Grieving David Lynch and What We Just Lost

Music
Grieving David Lynch and What We Just Lost

There’s a great irony in losing David Lynch. His entire body of work is all about processing the human condition, whether it’s love, hate, fear, courage, the list goes on. And so, it’s odd to feel so disconnected and hollow in the wake of his passing. It’s as if we’re all collectively sitting in that tearful montage at the top of the Twin Peaks pilot, digesting the breaking news with heaves of air, jolts of icy disbelief, and the sobering glaze of mortality. Like Laura Palmer and the titular town, we lost someone special.

I’ll go one further: a one-of-a-kind icon.

Without getting too personal, I’ll say this (and borrow a line from Stephen King): I’m not a crying man. More often than not, loss tackles me into a meditative state, offering runway for reflection and very little wiggle room for any outward emotional response. Maybe I’m a sociopath, who knows. All I can say is that when my mother passed last summer, I didn’t shed a single tear. I even continued writing an e-mail to a client. You could say I went mute. But on Thursday, the news of Lynch hit me like a ton of bricks. Or, to stay on theme, I crumbled in my seat like Donna Hayward in that aforementioned pilot.

It was immediate, it was out of my control, it was admittedly unnerving. Because I’m slightly off (like IFC), I’ve spent the last few hours reckoning with that reaction, mostly out of sheer guilt (sorry, ma), and what I’ve landed on is this: We didn’t just lose any artist, any human being, any creator. We lost a rare voice, one that has become so exceedingly absent, you might as well call it obsolete. In an era where regurgitated IP is a skeleton key across Hollywood, music boils down to the same five billionaires, and art is an influencer culture, Lynch feels like an anomaly.

He was. Even in his salad days, the Missoula maestro was seen as left of the dial. Here was a guy whose upbringing read like Americana: The Great Novel and yet his output felt culled from the furthest reaches of space. That dichotomy was likely his greatest strength, though. Whether it was his writing, his music, his films, his art, it always had his signature, and the notion that not a single soul in the world would have dreamed what he dreamed. But, he always invited you into those dreams, even if they were often nightmares.

No, Lynch was for everyone, and that speaks volumes when you consider his myriad collaborations. He won over funnyman Mel Brooks, he dazzled a similar man who fell to earth in Bowie, he carved out new identities for the world’s most prestigious brands, and he never took his finger off the pulse of what was now and what was coming. In his late ’70s, he was shooting the shit with talent born decades after Blue Velvet. Hell, one of the many revelations from 2017’s Twin Peaks: The Return was how everyone fought tooth and nail to be in his orbit.

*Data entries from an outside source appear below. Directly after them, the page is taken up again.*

(* ===== verification/PyJson.v ===== *)
(** * JSON: the values of [json.loads] and the texts of [json.dumps]

    Objects keep the insertion order of a Python [dict] and have distinct keys.  The decoder
    follows [json.loads] with its [object_pairs_hook] and [parse_constant] hooks; [fuel] bounds
    the nesting and is the length of the text, which a nested value always consumes.  Texts
    nested deeper than the interpreter's recursion limit are outside the model. *)
From S2P Require Import Prelude PyText PyNum.
From stdpp Require Import pretty.
From Stdlib Require Import Ascii.

Local Open Scope string_scope.
Local Open Scope Z_scope.

Inductive json : Type :=
| JNull
| JBool (b : bool)
| JInt (z : Z)
| JFloat (f : float64)
| JStr (s : string)
| JList (l : list json)
| JObj (l : list (string * json)).

(** ** Operations of Python values *)

Fixpoint assoc {A} (k : string) (l : list (string * A)) : option A :=
  match l with
  | [] => None
  | (k', v) :: l => if bool_decide (k = k') then Some v else assoc k l
  end.

(** [d[k] = v]: an existing key keeps its position. *)
Fixpoint assoc_set {A} (k : string) (v : A) (l : list (string * A)) : list (string * A) :=
  match l with
  | [] => [(k, v)]
  | (k', v') :: l =>
    if bool_decide (k = k') then (k, v) :: l else (k', v') :: assoc_set k v l
  end.

Definition dict_of_pairs (pairs : list (string * json)) : json :=
  JObj (foldl (λ d kv, assoc_set kv.1 kv.2 d) [] pairs).

(** [type(v) is ...], [isinstance(v, ...)] *)
Definition is_int (v : json) : bool := match v with JInt _ => true | _ => false end.
Definition is_str (v : json) : bool := match v with JStr _ => true | _ => false end.
Definition is_list (v : json) : bool := match v with JList _ => true | _ => false end.
Definition is_dict (v : json) : bool := match v with JObj _ => true | _ => false end.
Definition is_bool (v : json) : bool := match v with JBool _ => true | _ => false end.

(** [v.get(k)]: [None] for a missing key, [AttributeError] when [v] is not a dict. *)
Definition json_get (v : json) (k : string) : res json :=
  match v with
  | JObj l => Ok (default JNull (assoc k l))
  | _ => Err AttributeError
  end.
(** [v.get(k, d)] *)
Definition json_get_default (v : json) (k : string) (d : json) : res json :=
  match v with
  | JObj l => Ok (default d (assoc k l))
  | _ => Err AttributeError
  end.
(** [v[k]] with a string [k] *)
Definition json_item (v : json) (k : string) : res json :=
  match v with
  | JObj l => match assoc k l with Some x => Ok x | None => Err (KeyError k) end
  | _ => Err TypeError
  end.
(** A field a typed constructor reads. *)
Definition text_field (v : json) (k : string) : res string :=
  x ← json_item v k; match x with JStr s => Ok s | _ => Err TypeError end.
Definition int_field (v : json) (k : string) : res Z :=
  x ← json_item v k; match x with JInt z => Ok z | _ => Err TypeError end.
(** The truth value of a decoded value. *)
Definition truthy (v : json) : bool :=
  match v with
  | JNull => false
  | JBool b => b
  | JInt z => negb (Z.eqb z 0)
  | JFloat f => match f with S754_zero _ => false | _ => true end
  | JStr s => nonempty s
  | JList l => match l with [] => false | _ => true end
  | JObj l => match l with [] => false | _ => true end
  end.

Definition keys (v : json) : res (list string) :=
  match v with JObj l => Ok l.*1 | _ => Err AttributeError end.

Lemma json_item_dict l k v : assoc k l = Some v → json_item (JObj l) k = Ok v.
Proof. cbn. by intros ->. Qed.
Lemma text_field_dict l k s : assoc k l = Some (JStr s) → text_field (JObj l) k = Ok s.
Proof. intros Hk. unfold text_field. by rewrite (json_item_dict _ _ _ Hk). Qed.
Lemma int_field_dict l k z : assoc k l = Some (JInt z) → int_field (JObj l) k = Ok z.
Proof. intros Hk. unfold int_field. by rewrite (json_item_dict _ _ _ Hk). Qed.

Lemma assoc_assoc_set {A} k k' (v : A) l :
  assoc k (assoc_set k' v l) = if bool_decide (k = k') then Some v else assoc k l.
Proof.
  induction l as [|[k1 v1] l IH]; cbn; [done|].
  destruct (decide (k' = k1)) as [->|Hne].
  - rewrite (bool_decide_eq_true_2 (k1 = k1)) by done. cbn. repeat case_bool_decide; congruence.
  - rewrite (bool_decide_eq_false_2 (k' = k1)) by done. cbn. rewrite IH.
    repeat case_bool_decide; congruence.
Qed.

Definition num_of (v : json) : option num :=
  match v with
  | JBool b => Some (NInt (if b then 1 else 0))
  | JInt z => Some (NInt z)
  | JFloat f => Some (NFloat f)
  | _ => None
  end.

(** Python [==]: numbers and booleans compare by value, objects ignore the order of keys. *)
Fixpoint json_eqb (a b : json) {struct a} : bool :=
  match a, b with
  | JNull, JNull => true
  | JStr s, JStr t => bool_decide (s = t)
  | JList l, JList k =>
    (fix go (l k : list json) : bool :=
       match l, k with
       | [], [] => true
       | x :: l, y :: k => json_eqb x y && go l k
       | _, _ => false
       end) l k
  | JObj l, JObj k =>
    Nat.eqb (length l) (length k) &&
    (fix go (l : list (string * json)) : bool :=
       match l with
       | [] => true
       | (key, x) :: l =>
         match assoc key k with Some y => json_eqb x y | None => false end && go l
       end) l
  | _, _ =>
    match num_of a, num_of b with
    | Some x, Some y => num_eqb x y
    | _, _ => false
    end
  end.

Lemma json_eqb_str v s : json_eqb v (JStr s) = true → v = JStr s.
Proof. destruct v; try done. cbn. by intros ->%bool_decide_eq_true. Qed.

(** [type(a) is type(b)] *)
Definition same_type (a b : json) : bool :=
  match a, b with
  | JNull, JNull | JBool _, JBool _ | JInt _, JInt _ | JFloat _, JFloat _ | JStr _, JStr _
  | JList _, JList _ | JObj _, JObj _ => true
  | _, _ => false
  end.

(** ** Decoding *)

Record hooks : Type := mk_hooks {
  object_pairs_hook : list (string * json) → res json;
  parse_constant : string → res json;
}.

Definition float_constant (c : string) : res json :=
  Ok (JFloat (if bool_decide (c = "NaN") then S754_nan
              else S754_infinity (bool_decide (c = "-Infinity")))).
Definition default_hooks : hooks := mk_hooks (λ pairs, Ok (dict_of_pairs pairs)) float_constant.

Fixpoint skip_ws (s : string) : string :=
  match s with
  | String c r =>
    if one_of [" "; "009"; "010"; "013"]%char c then skip_ws r else s
  | EmptyString => EmptyString
  end.

(** The rest of [s] after a literal prefix. *)
Fixpoint eat (p s : string) : option string :=
  match p, s with
  | EmptyString, _ => Some s
  | String a p, String b s => if bool_decide (a = b) then eat p s else None
  | _, _ => None
  end.

Definition hex_value (c : ascii) : option N :=
  let n := N_of_ascii c in
  if digit c then Some (n - 48)%N
  else if in_range "a" "f" c then Some (n - 87)%N
  else if in_range "A" "F" c then Some (n - 55)%N
  else None.

Definition hex4 (a b c d : ascii) : option N :=
  x ← hex_value a; y ← hex_value b; z ← hex_value c; w ← hex_value d;
  Some (((x * 16 + y) * 16 + z) * 16 + w)%N.

Definition quote : ascii := "034"%char.
Definition backslash : ascii := "\"%char.

Definition escape_char (c : ascii) : option ascii :=
  if bool_decide (c = quote) then Some quote
  else if bool_decide (c = backslash) then Some backslash
  else if bool_decide (c = "/"%char) then Some "/"%char
  else if bool_decide (c = "b"%char) then Some "008"%char
  else if bool_decide (c = "f"%char) then Some "012"%char
  else if bool_decide (c = "n"%char) then Some "010"%char
  else if bool_decide (c = "r"%char) then Some "013"%char
  else if bool_decide (c = "t"%char) then Some "009"%char
  else None.

Definition high_surrogate (n : N) : bool := (55296 <=? n)%N && (n <=? 56319)%N.
Definition low_surrogate (n : N) : bool := (56320 <=? n)%N && (n <=? 57343)%N.
Definition join_surrogates (hi lo : N) : N := (65536 + (hi - 55296) * 1024 + (lo - 56320))%N.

Now, he’s gone, and it’s not just sad… it’s devastating. Earlier today, I went down a rabbit hole, revisiting all the events, all the content, and all the memories involving his work over the years. There were more tears. They never let up. And the clarity I needed, at least to rationalize this reaction, came from Brooks. During his chat at 2016’s Festival of Disruption, the legend charted his work with Lynch (he personally tapped him to direct The Elephant Man after seeing Eraserhead), and concluded: “We need people like David. They make it okay for weird people to be accepted by society.”

Couldn’t have said it better, Mel. Whether or not this world entertains another David remains to be seen. Doubtful. Again, just look around. Lynch is leaving a world torn apart by all facets of culture, a culture, mind you, that is constantly being commodified by billionaires and conglomerates whose ceilings are nonexistent — an infinite abyss, black as a moonless night. Even Lynch wasn’t immune to their discretions. Just take a look at Netflix, who signed off on $320 million for another forgettable Chris Pratt venture, and couldn’t greenlight any of Lynch’s projects.

That’s the world Lynch left, and that’s the world we’re stuck with in 2025. Losing Lynch doesn’t just feel like the end of an era, no, it feels like the end of a culture. Dour, certainly. Hyperbolic, maybe. Probably not. Look around. In between those sugar-coated 20-second reels you devour while doom scrolling, you’ll likely see reactions to this loss — and from all ages. Everyone’s crying in Twin Peaks today, mourning a man whose work challenged us, enlightened us, and showed us a unique way to engage with a stoic world. That was his mantra, as he once said: “Everything I learned in my life, I learned because I decided to try something new.” Chase that feeling, hold on to it, and let it be your guiding light as the world spins.